WBGT (Wet Bulb Globe Temperature) was originally championed by the United States military and has been widely implemented in daily training to prevent casualties or injuries among soldiers due to unfavorable high temperature and humidity conditions during the summer, and it has been widely used in various fields, such as marathons, military training, and travel. Starting from the daily periodicity of WBGT, this paper uses the Holt-Winters 24 h, and discusses the feasibility of its autocorrelation prediction. The prediction results were evaluated using the time series cross-validation method and RMSE. Two experiments were conducted with the dataset acquired by NCSCO and the self-collected Dongguan University of Technology dataset(DGUT-D). First, a preliminary experiment was conducted using NCSCO data to explore the feasibility of WBGT autocorrelation pre-diction, and then the DGUT-D was used to predict the 24-h WBGT of the Songshan Lake Campus of the Dongguan University of Technology (DGUT).

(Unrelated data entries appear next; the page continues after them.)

Lemma deferred_snapshot_fires_once_witness :
  let armed := main.turn (poll_result 5 (Some "a"%string) 12) fresh_world in
  let ts := replicate 7 (quiet_tick 16) ++ [poll_result 6 None 0]
            ++ replicate 18 (quiet_tick 32) in
  main._post_move_screenshot_frames (main.app armed.1) = 20 /\
  main._post_move_screenshot_frames (main.app (main.run ts armed.1).1)
  = Z.max 0 (20 - ticks ts) /\
  main.post_move_captures (main.run ts armed.1).2
  = if 20 <=? ticks ts then 1%nat else 0%nat.
Proof.
  intros armed ts.
  apply (deferred_snapshot_fires_once _ [] ts fresh_world).
  - vm_compute. discriminate.
  - vm_compute. reflexivity.
Defined.

Example end_to_end_snapshot :
  let ts := [poll_result 5 (Some "a"%string) 12;
             poll_result 5 (Some "a"%string) 12;
             poll_result 6 None 0] ++ replicate 30 (quiet_tick 0) in
  main.injections_for (Some 5) (main.run ts fresh_world).2 = 1%nat /\
  main.injections_for (Some 6) (main.run ts fresh_world).2 = 0%nat /\
  main.post_move_captures (main.run ts fresh_world).2 = 1%nat.
Proof. vm_compute. auto. Qed.

(** ** Staged writes: [save_state] and [save_screenshot] *)

Section PathSuffix.

Import Pathlib.

Lemma append_cons (c : ascii) (a b : string) :
  String.append (String c a) b = String c (String.append a b).
Proof. reflexivity. Qed.

Lemma append_length (a b : string) :
  String.length (String.append a b) = (String.length a + String.length b)%nat.
Proof.
  induction a as [|c a IH]; [reflexivity|].
  rewrite append_cons. simpl. now rewrite IH.
Qed.

Lemma append_inj_l (a b c : string) :
  String.append a b = String.append a c -> b = c.
Proof.
  induction a as [|x a IH]; intros H; [exact H|].
  rewrite !append_cons in H. injection H as H. now apply IH.
Qed.

Lemma str_take_drop (n : nat) (s : string) :
  String.append (str_take n s) (str_drop n s) = s.
Proof.
  revert s. induction n as [|n IH]; intros [|c s]; try reflexivity.
  simpl. rewrite append_cons. now rewrite IH.
Qed.

Lemma str_drop_length (n : nat) (s : string) :
  String.length (str_drop n s) = (String.length s - n)%nat.
Proof.
  revert s. induction n as [|n IH]; intros [|c s]; simpl; try reflexivity.
  apply IH.
Qed.

(** The text from the last dot on has its last dot in front. *)
Lemma rfind_dot_drop (s : string) (i : nat) :
  rfind_dot s = Some i -> rfind_dot (str_drop i s) = Some O.
Proof.
  revert i. induction s as [|c s IH]; intros i; simpl; [discriminate|].
  destruct (rfind_dot s) as [j|] eqn:Hj.
  - intros [= <-]. simpl. now apply IH.
  - destruct (Ascii.eqb c ".") eqn:Hc; [|discriminate].
    intros [= <-]. simpl. now rewrite Hj, Hc.
Qed.

Lemma rfind_dot_bound (s : string) (i : nat) :
  rfind_dot s = Some i -> (i < String.length s)%nat.
Proof.
  revert i. induction s as [|c s IH]; intros i; simpl; [discriminate|].
  destruct (rfind_dot s) as [j|].
  - intros [= <-]. specialize (IH j eq_refl). lia.
  - destruct (Ascii.eqb c "."); [|discriminate]. intros [= <-]. lia.
Qed.

Lemma path_snoc (p : Path) :
  name p <> EmptyString -> p = parent p ++ [name p].
Proof.
  unfold name, parent. intros Hne.
  destruct p as [|x p]; [now contradiction Hne|].
  apply app_removelast_last. discriminate.
Qed.

(** When [with_suffix] returns the path it was given, the suffix asked
    for is the suffix the path has. *)
Lemma with_suffix_same (p : Path) (suf : string) :
  suf <> EmptyString -> with_suffix p suf = Some p -> suffix p = suf.
Proof.
  intros Hsuf. unfold with_suffix.
  destruct (has_sep suf); [discriminate|].
  destruct (_ || _); [discriminate|].
  destruct (String.eqb (name p) "") eqn:Hname; [discriminate|].
  apply String.eqb_neq in Hname.
  intros [= Heq].
  pose proof (eq_trans Heq (path_snoc p Hname)) as Heq'. clear Heq.
  apply app_inv_head in Heq'. injection Heq' as Heq.
  destruct (String.eqb (suffix p) "") eqn:Hold.
  - exfalso. apply (f_equal String.length) in Heq.
    rewrite append_length in Heq.
    destruct suf; [now apply Hsuf | simpl in Heq; lia].
  - apply String.eqb_neq in Hold. unfold suffix in *.
    destruct (rfind_dot (name p)) as [i|] eqn:Hi; [|now contradiction Hold].
    destruct (_ && _); [|now contradiction Hold].
    assert (Hlen : (String.length (name p)
                    - String.length (str_drop i (name p)))%nat = i).
    { rewrite str_drop_length. apply rfind_dot_bound in Hi. lia. }
    rewrite Hlen in Heq.
    pose proof (eq_trans Heq (eq_sym (str_take_drop i (name p)))) as Heq'.
    apply append_inj_l in Heq'. now symmetry.
Qed.

(** The temporary path of [save_screenshot] is never the destination:
    the suffix of a path has one dot, [.tmp.png] has two. *)
Lemma with_suffix_tmp_png_fresh (p t : Path) :
  with_suffix p ".tmp.png" = Some t -> t <> p.
Proof.
  intros Hw ->. apply with_suffix_same in Hw; [|discriminate].
  unfold suffix in Hw.
  destruct (rfind_dot (name p)) as [i|] eqn:Hi; [|discriminate].
  destruct (_ && _); [|discriminate].
  apply rfind_dot_drop in Hi. rewrite Hw in Hi. discriminate.
Qed.

(** The temporary path of [save_state] is the destination only when the
    destination ends in [.tmp]. *)
Lemma with_suffix_tmp_fresh (p t : Path) :
  suffix p <> ".tmp"%string -> with_suffix p ".tmp" = Some t -> t <> p.
Proof.
  intros Hsuf Hw ->. apply Hsuf. now apply with_suffix_same.
Qed.

End PathSuffix.

Section StagedWrite.

Import emulator.

(** With the temporary path away from the destination, a staged write
    that fails leaves the destination exactly as it was, and one that
    succeeds leaves the complete new contents there. *)
Lemma staged_write_dest (temp dest : Pathlib.Path) (data : list Z)
    (f : Fs.faults) (d : Fs.Disk) :
  temp <> dest ->
  let r := staged_write temp dest data f d in
  (r.1 = false -> r.2 !! dest = d !! dest) /\
  (r.1 = true -> r.2 !! dest = Some data).
Proof.
  intros Hne. unfold staged_write, Fs.open_wb, Fs.write_all, Fs.replace.
  destruct (Fs.open_raises f); simpl; [split; [reflexivity | discriminate]|].
  destruct (Fs.write_result f) as [|k]; simpl.
  - destruct (Fs.replace_raises f); simpl.
    + split; [|discriminate]. intros _. now rewrite !lookup_insert_ne.
    + rewrite lookup_insert_eq. rewrite decide_False by exact Hne. simpl.
      split; [discriminate|]. intros _. apply lookup_insert_eq.
  - split; [|discriminate]. intros _. now rewrite !lookup_insert_ne.
Qed.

Supported by the Basic and Applied Basic Research Funding Program of Guangdong Province of China (No.2019A1515110303, No.2019A1515110800, No. 2021A1515010656 and 2022B1515120059); the Open Research Fund from Guangdong Laboratory of Artificial Intelligence and Digital Economy (SZ) (No. GMLKF-22-02); the National Natural Science Foundation of China (No. 62001113); the Guangdong University Key Project (No. 2019KZDXM012); the Guangdong Key Construction Discipline Research Ability Enhancement Project (No. 2021ZDJS086); the Guangdong University Key Project (No. 2019KZDXM012); the Dongguan Science and Technology of Social Development Program (No. 20221800902472 and No. 20211800904712); the Research Team Project of Dongguan University of Technology (No. TDY-B2019009).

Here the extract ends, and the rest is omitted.